"I progetti e le proposte per dare valore ai salumi e alle carni suine non mancano, ma la filiera non trova l'accordo per passare alla fase attuativa di molte idee".

Sono le parole di una recente dichiarazione del presidente degli Allevatori di Suini (Anas), Thomas Ronconi.

Non c'è da stupirsi di questa annosa "incomunicabilità" che affligge il settore.

 

Quando il prezzo dei suini scende se ne avvantaggiano macellazione e trasformazione e accade l'esatto opposto quando il prezzo dei suini aumenta.

Le posizioni di allevatori e trasformatori sembrano inconciliabili.

Le due diverse anime della filiera credono di avere interessi contrapposti, ma è solo la mancanza di una visione di prospettiva.

 

L'altalena dei prezzi

La conseguenza è un continuo oscillare dei prezzi alla produzione, a volte così bassi da costringere gli allevamenti a rallentare (o persino a chiudere).

Ne deriva un calo dell'offerta e i prezzi tornano a salire, ma a quel punto sono macelli e stagionatori a tirare la cinghia e a premere affinché i prezzi tornino a scendere.

A complicare il quadro ci si mettono i mercati mondiali, in balia di mille diversi fattori, ma il risultato non cambia.

Produzione e trasformazione restano su sponde opposte, senza rendersi conto che il destino di entrambi è legato a doppio filo.

 

Situazione inedita

Complici accadimenti imprevedibili, come crisi geopolitiche e guerre o tempeste sanitarie, questo scenario che appariva immutabile sta cambiando.

Il prezzo dei suini non è mai stato così alto, ma i margini degli allevatori sono erosi dalla crescita dei costi.

Stessa cosa accade a macellatori e trasformatori, costretti a pagare cara la materia prima e a fare i conti con bollette energetiche da capogiro.

E' una delle rare volte in cui produzione e trasformazione si trovano a fronteggiare insieme la stessa crisi.

 

Il "Tavolo"

Una situazione, per quanto inedita, di reale emergenza.

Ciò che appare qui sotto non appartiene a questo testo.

(** * A shallow embedding of the data-aggregation core of js/data-loader.js

    The [DataLoader] class is modelled as pure functions over its loaded
    state: [categories] (country -> category id -> title) and [videoData]
    (country -> parsed rows).  JavaScript objects are association lists in
    insertion order; strings are Stdlib strings of 8-bit code units; the
    numbers the code derives with [parseInt] are integers ([Z]); quotients
    are rationals ([Q]) or [NaN]. *)

From Stdlib Require Import ZArith QArith Qminmax List Bool Lia Permutation Sorting.Sorted.
From Stdlib Require Import Strings.String Strings.Ascii Numbers.DecimalString.
Import ListNotations.
Open Scope string_scope.
Open Scope bool_scope.
Open Scope Z_scope.

(* ------------------------------------------------------------------ *)
(** ** JavaScript string primitives *)

Definition chr (n : nat) : ascii := ascii_of_nat n.

(** [WhiteSpace] and [LineTerminator] code units below 256 (TAB, LF, VT,
    FF, CR, SPACE, NBSP), as stripped by [String.prototype.trim]. *)
Definition is_ws (c : ascii) : bool :=
  let n := nat_of_ascii c in
  (Nat.eqb n 9 || Nat.eqb n 10 || Nat.eqb n 11 || Nat.eqb n 12 ||
   Nat.eqb n 13 || Nat.eqb n 32 || Nat.eqb n 160)%bool.

Fixpoint trim_start (s : string) : string :=
  match s with
  | EmptyString => EmptyString
  | String c s' => if is_ws c then trim_start s' else s
  end.

Fixpoint string_rev_app (s acc : string) : string :=
  match s with
  | EmptyString => acc
  | String c s' => string_rev_app s' (String c acc)
  end.

Definition string_rev (s : string) : string := string_rev_app s EmptyString.

Definition trim_end (s : string) : string :=
  string_rev (trim_start (string_rev s)).

(** [s.trim()] *)
Definition trim (s : string) : string := trim_end (trim_start s).

(** [s.split(sep)] for a one-character separator: always at least one
    piece. *)
Fixpoint split_aux (sep : ascii) (s cur : string) : list string :=
  match s with
  | EmptyString => [cur]
  | String c s' =>
      if Ascii.eqb c sep then cur :: split_aux sep s' EmptyString
      else split_aux sep s' (cur ++ String c EmptyString)
  end.

Definition split (sep : ascii) (s : string) : list string :=
  split_aux sep s EmptyString.

(** [s.toLowerCase()] on code units: only A-Z change below 256 apart from
    the Latin-1 capitals, which the tags of the data set do not use. *)
Definition lower_char (c : ascii) : ascii :=
  let n := nat_of_ascii c in
  if (Nat.leb 65 n && Nat.leb n 90)%bool then ascii_of_nat (n + 32) else c.

Fixpoint to_lower (s : string) : string :=
  match s with
  | EmptyString => EmptyString
  | String c s' => String (lower_char c) (to_lower s')
  end.

(** [s.replace(/<double quote>/g, '')]: every double-quote code unit is
    removed. *)
Fixpoint remove_quotes (s : string) : string :=
  match s with
  | EmptyString => EmptyString
  | String c s' =>
      if Ascii.eqb c (chr 34) then remove_quotes s' else String c (remove_quotes s')
  end.

(** [s.endsWith(t)] *)
Definition ends_with (t s : string) : bool :=
  String.prefix (string_rev t) (string_rev s).

(** [s.includes(t)] *)
Fixpoint includes (t s : string) : bool :=
  (String.prefix t s ||
   match s with
   | EmptyString => false
   | String _ s' => includes t s'
   end)%bool.

(** [s.slice(1, -1)] on a string of length at least 2. *)
Definition slice_inner (s : string) : string :=
  substring 1 (String.length s - 2) s.

Definition Z_to_string (z : Z) : string := NilEmpty.string_of_int (Z.to_int z).

(** Last binding of a key wins, as with repeated assignments to one
    object property. *)
Definition assoc_last {A} (m : list (string * A)) (k : string) : option A :=
  match find (fun p => String.eqb (fst p) k) (rev m) with
  | Some (_, v) => Some v
  | None => None
  end.

(** [obj[k] = f(obj[k] ?? d)] on an object used as a map, its keys
    in insertion order. *)
Fixpoint obj_upd {K A} (eqb : K -> K -> bool) (k : K) (d : A) (f : A -> A)
    (m : list (K * A)) : list (K * A) :=
  match m with
  | [] => [(k, f d)]
  | (k', v) :: m' => if eqb k' k then (k', f v) :: m' else (k', v) :: obj_upd eqb k d f m'
  end.

(** The names of the properties of [Object.prototype]: reading such a
    key of an object literal that lacks it as an own property gives the
    inherited value, which is truthy. *)
Definition object_prototype_keys : list string :=
  ["constructor"; "__defineGetter__"; "__defineSetter__"; "hasOwnProperty";
   "__lookupGetter__"; "__lookupSetter__"; "isPrototypeOf";
   "propertyIsEnumerable"; "toString"; "valueOf"; "__proto__"; "toLocaleString"].

Definition is_proto_key (k : string) : bool := existsb (String.eqb k) object_prototype_keys.

(* ------------------------------------------------------------------ *)
(** ** [parseInt(s)] with no radix; [None] is [NaN]. *)

Definition digit_value (radix : Z) (c : ascii) : option Z :=
  let n := Z.of_nat (nat_of_ascii c) in
  let v :=
    if (48 <=? n) && (n <=? 57) then n - 48
    else if (97 <=? n) && (n <=? 122) then n - 87
    else if (65 <=? n) && (n <=? 90) then n - 55
    else 99 in
  if v <? radix then Some v else None.

Fixpoint digits_prefix (radix : Z) (s : string) : list Z :=
  match s with
  | EmptyString => []
  | String c s' =>
      match digit_value radix c with
      | Some v => v :: digits_prefix radix s'
      | None => []
      end
  end.

Definition digits_value (radix : Z) (ds : list Z) : Z :=
  fold_left (fun acc d => acc * radix + d) ds 0%Z.

(** Steps 4-5 of [parseInt]: an optional sign. *)
Definition parse_sign (s1 : string) : Z * string :=
  match s1 with
  | String c r =>
      if Ascii.eqb c "-"%char then ((-1)%Z, r)
      else if Ascii.eqb c "+"%char then (1%Z, r) else (1%Z, s1)
  | EmptyString => (1%Z, s1)
  end.

(** Steps 6-10: with no radix, a [0x] or [0X] prefix selects base 16. *)
Definition parse_radix (s2 : string) : Z * string :=
  match s2 with
  | String "0"%char (String x r) =>
      if (Ascii.eqb x "x"%char || Ascii.eqb x "X"%char)%bool then (16%Z, r)
      else (10%Z, s2)
  | _ => (10%Z, s2)
  end.

Definition parse_int (s : string) : option Z :=
  let '(sign, s2) := parse_sign (trim_start s) in
  let '(radix, s3) := parse_radix s2 in
  match digits_prefix radix s3 with
  | [] => None
  | ds => Some (sign * digits_value radix ds)%Z
  end.

(** [parseInt(x) || 0]: [NaN] and [-0] both become [0]. *)
Definition or0 (v : option Z) : Z :=
  match v with Some z => z | None => 0%Z end.

(* ------------------------------------------------------------------ *)
(** ** Dates

    A [Date] built by [new Date(y, m, d)] is a local midnight; it is
    represented by its local day number (days since 1970-01-01 in the
    local calendar), or is an Invalid Date. *)

Inductive JSDate := JDate (day : Z) | JInvalid.

Definition days_from_civil (y m d : Z) : Z :=
  let y' := if m <=? 2 then y - 1 else y in
  let era := y' / 400 in
  let yoe := y' - era * 400 in
  let mp := if 2 <? m then m - 3 else m + 9 in
  let doy := (153 * mp + 2) / 5 + d - 1 in
  let doe := yoe * 365 + yoe / 4 - yoe / 100 + doy in
  era * 146097 + doe - 719468.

Tanto da convincere tutti i protagonisti della filiera a incontrarsi al "Tavolo" convocato dal ministero dell'Agricoltura.

E per una volta tutti dalla stessa parte della barricata.

 

A leggere i resoconti dell'incontro, guidato dal sottosegretario all'Agricoltura Patrizio Giacomo La Pietra, c'è la speranza che il settore abbia imboccato una strada nuova, dove condivisione degli impegni e programmazione delle attività hanno finalmente consistenza.

 

Coesione, finalmente

Così Ruggero Lenti, presidente di Assica (Associazione Industriale delle Carni e dei Salumi) ha definito l'incontro come un soddisfacente punto di partenza, dove si è imboccata la "strada giusta per uscire in modo coeso, compatto e concreto da una palude di criticità in cui la filiera rischia di rimanere impantanata".

Le parole "coeso", "compatto" e "concreto" assumono in queso caso un significato di particolare rilievo che ci si augura non vada disperso.

 

Analogo impegno nelle dichiarazioni di Copagri, secondo la quale "Il futuro della suinicoltura nazionale è legato a doppio filo alla definizione di una vera e propria strategia che guardi al medio-lungo periodo e che punti sulla programmazione".

"Un primo passo - afferma a sua volta il vicepresidente di Cia, Gianmichele Passarini - per elaborare una strategia di lungo periodo per lo sviluppo del settore e dotarlo, quindi, di un nuovo patto di filiera necessario a rafforzare la competitività delle imprese".

 

Separati si perde 

Le premesse per un nuovo modo di operare sembrano esserci, anche se bisognerà attenderne la prova concreta sui fatti.

Le battaglie che insieme, allevatori e trasformatori, dovranno affrontare lo impongono.

Non c'è solo il mercato, con i suoi inevitabili alti e bassi, ma sfide ben più impegnative.

Che non è solo la lotta alla peste suina africana, dove la tutela dei cinghiali sembra sopravanzare quella degli allevamenti.

C'è da contrastare una campagna di denigrazione degli allevamenti e della carne che viene da lontano, sostenuta da interessi non sempre trasparenti.

Battaglie che non si vincono andando separati.